● Task item
Where does the string "EqDecision" occur in the records below? Copy every line that holds it.

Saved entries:
(** * Radio control container: adapter, registry and orchestrator

    A shallow embedding of the command path of the radio control container
    (rcc): the common result and state types, the Silvus adapter, the
    [RadioManager] registry that owns the adapters, the audit record and
    the command orchestrator, followed by the properties of the
    specification that concern them.

    The repository carries two generations of these classes.  The adapter,
    the registry and the audit record are taken from the one built on
    [rcc/common/types.hpp] ([IRadioAdapter], a map of [RadioDescriptor]s);
    the orchestrator exists only in the earlier skeleton, whose member
    functions print and return a fixed result.  The skeleton's registry,
    the authenticators, the telemetry hub's publishers and the text
    functions of the result codes follow.

    Every member function below runs under the mutex of its object, so it
    is modelled as one atomic step; doubles are binary64 floats and are only
    stored, printed and compared. *)

From Stdlib Require Import ZArith PrimFloat.
From stdpp Require Import gmap strings list fin_maps.

Set Warnings "-inexact-float,-register-all".
Local Open Scope string_scope.
Local Open Scope list_scope.

(** ** rcc/common/types.hpp *)

Module Common.

Inductive CommandResultCode :=
| Ok
| InvalidRange
| Busy
| Unavailable
| InternalError.

Definition to_string (code : CommandResultCode) : string :=
  match code with
  | Ok => "ok"
  | InvalidRange => "invalid_range"
  | Busy => "busy"
  | Unavailable => "unavailable"
  | InternalError => "internal"
  end.

Record CommandResult := {
  code : CommandResultCode;
  message : string;
  vendor_payload : option string
}.

(** The aggregate [{.code = c}]: the other members are value-initialised. *)
Definition result_with (c : CommandResultCode) : CommandResult :=
  {| code := c; message := ""; vendor_payload := None |}.

(** [StatusBusy] is [RadioStatus::Busy]; the two scoped enumerations share
    that enumerator's name. *)
Inductive RadioStatus :=
| Offline
| Discovering
| Ready
| StatusBusy
| Recovering.

Definition status_to_string (status : RadioStatus) : string :=
  match status with
  | Offline => "offline"
  | Discovering => "discovering"
  | Ready => "ready"
  | StatusBusy => "busy"
  | Recovering => "recovering"
  end.

#[global] Instance RadioStatus_eq_dec : EqDecision RadioStatus.
Proof. solve_decision. Defined.

#[global] Instance CommandResultCode_eq_dec : EqDecision CommandResultCode.
Proof. solve_decision. Defined.

(** [channel_index] is a C++ [int], [power_watts] a [double]; both are
    only ever stored and read back, so no arithmetic on them occurs. *)
Record RadioState := {
  status : RadioStatus;
  channel_index : option Z;
  power_watts : option float
}.

(** The value-initialised [RadioState{}]. *)
Definition default_state : RadioState :=
  {| status := Offline; channel_index := None; power_watts := None |}.

Definition with_status (s : RadioStatus) (st : RadioState) : RadioState :=
  {| status := s; channel_index := channel_index st; power_watts := power_watts st |}.

Definition with_channel (c : Z) (st : RadioState) : RadioState :=
  {| status := status st; channel_index := Some c; power_watts := power_watts st |}.

Definition with_power (w : float) (st : RadioState) : RadioState :=
  {| status := status st; channel_index := channel_index st; power_watts := Some w |}.

End Common.

Import Common.

(** ** rcc/adapter/radio_adapter.hpp and silvus_adapter.cpp *)

Module Adapter.

Record CapabilityInfo := {
  supported_frequencies_mhz : list float;
  power_range_watts : float * float
}.

Record SilvusAdapter := {
  id_ : string;
  endpoint_ : string;
  capabilities_ : CapabilityInfo;
  state_ : RadioState
}.

Definition set_state_ (st : RadioState) (a : SilvusAdapter) : SilvusAdapter :=
  {| id_ := id_ a; endpoint_ := endpoint_ a;
     capabilities_ := capabilities_ a; state_ := st |}.

(** [SilvusAdapter::SilvusAdapter(id, endpoint)]. *)
Definition make (id endpoint : string) : SilvusAdapter :=
  {| id_ := id;
     endpoint_ := endpoint;
     capabilities_ :=
       {| supported_frequencies_mhz := [2412.0; 2437.0; 2462.0]%float;
          power_range_watts := (0.1, 5.0)%float |};
     state_ := with_status Offline default_state |}.

Definition id (a : SilvusAdapter) : string := id_ a.
Definition capabilities (a : SilvusAdapter) : CapabilityInfo := capabilities_ a.
Definition state (a : SilvusAdapter) : RadioState := state_ a.

(** A method body runs on the adapter object under its mutex.  Besides the
    returned value and the updated object it yields the list of values
    assigned to [state_.status], in program order, so that the transient
    writes of a body stay visible. *)
Definition Method (A : Type) : Type :=
  SilvusAdapter -> A * SilvusAdapter * list RadioStatus.

Definition ret {A} (x : A) : Method A := fun a => (x, a, []).

Definition bind {A B} (m : Method A) (k : A -> Method B) : Method B :=
  fun a =>
    let '(x, a1, t1) := m a in
    let '(y, a2, t2) := k x a1 in
    (y, a2, t1 ++ t2).

Notation "'do' x <- m ; k" := (bind m (fun x => k))
  (at level 10, x name, m at level 100, k at level 200).
Notation "'exec_' m ; k" := (bind m (fun _ => k))
  (at level 10, m at level 100, k at level 200).

Definition assign_status (s : RadioStatus) : Method unit :=
  fun a => (tt, set_state_ (with_status s (state_ a)) a, [s]).

Definition assign_power_watts (w : float) : Method unit :=
  fun a => (tt, set_state_ (with_power w (state_ a)) a, []).

Definition assign_channel_index (c : Z) : Method unit :=
  fun a => (tt, set_state_ (with_channel c (state_ a)) a, []).

Definition read_status : Method RadioStatus :=
  fun a => (status (state_ a), a, []).

Definition connect : Method CommandResult :=
  exec_ assign_status Ready;
  ret (result_with Ok).

Definition set_power (watts : float) : Method CommandResult :=
  exec_ assign_power_watts watts;
  exec_ assign_status StatusBusy;
  exec_ assign_status Ready;
  ret (result_with Ok).

(** [frequency_mhz] is discarded by the body ([(void)frequency_mhz]). *)
Definition set_channel (channel_index : Z) (frequency_mhz : float)
  : Method CommandResult :=
  exec_ assign_channel_index channel_index;
  exec_ assign_status StatusBusy;
  exec_ assign_status Ready;
  ret (result_with Ok).

Definition refresh_state : Method CommandResult :=
  do s <- read_status;
  exec_ (if decide (s = Offline) then assign_status Ready else ret tt);
  ret (result_with Ok).

(** Projections of one call. *)
Definition result_of {A} (r : A * SilvusAdapter * list RadioStatus) : A :=
  fst (fst r).
Definition after {A} (r : A * SilvusAdapter * list RadioStatus) : SilvusAdapter :=
  snd (fst r).
Definition writes {A} (r : A * SilvusAdapter * list RadioStatus) : list RadioStatus :=
  snd r.

(** Range predicates over [capabilities()], as a caller would evaluate
    them; no method of the adapter does. *)
Definition in_power_range (c : CapabilityInfo) (w : float) : bool :=
  PrimFloat.leb (fst (power_range_watts c)) w
  && PrimFloat.leb w (snd (power_range_watts c)).

Definition frequency_supported (c : CapabilityInfo) (f : float) : bool :=
  existsb (PrimFloat.eqb f) (supported_frequencies_mhz c).

(** The operations of the capability contract that mutate the adapter. *)
Inductive Op :=
| OpConnect
| OpSetPower (watts : float)
| OpSetChannel (channel_index : Z) (frequency_mhz : float)
| OpRefreshState.

Definition exec (op : Op) : Method CommandResult :=
  match op with
  | OpConnect => connect
  | OpSetPower w => set_power w
  | OpSetChannel c f => set_channel c f
  | OpRefreshState => refresh_state
  end.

● Answer to the exercise
#[global] Instance RadioStatus_eq_dec : EqDecision RadioStatus.
#[global] Instance CommandResultCode_eq_dec : EqDecision CommandResultCode.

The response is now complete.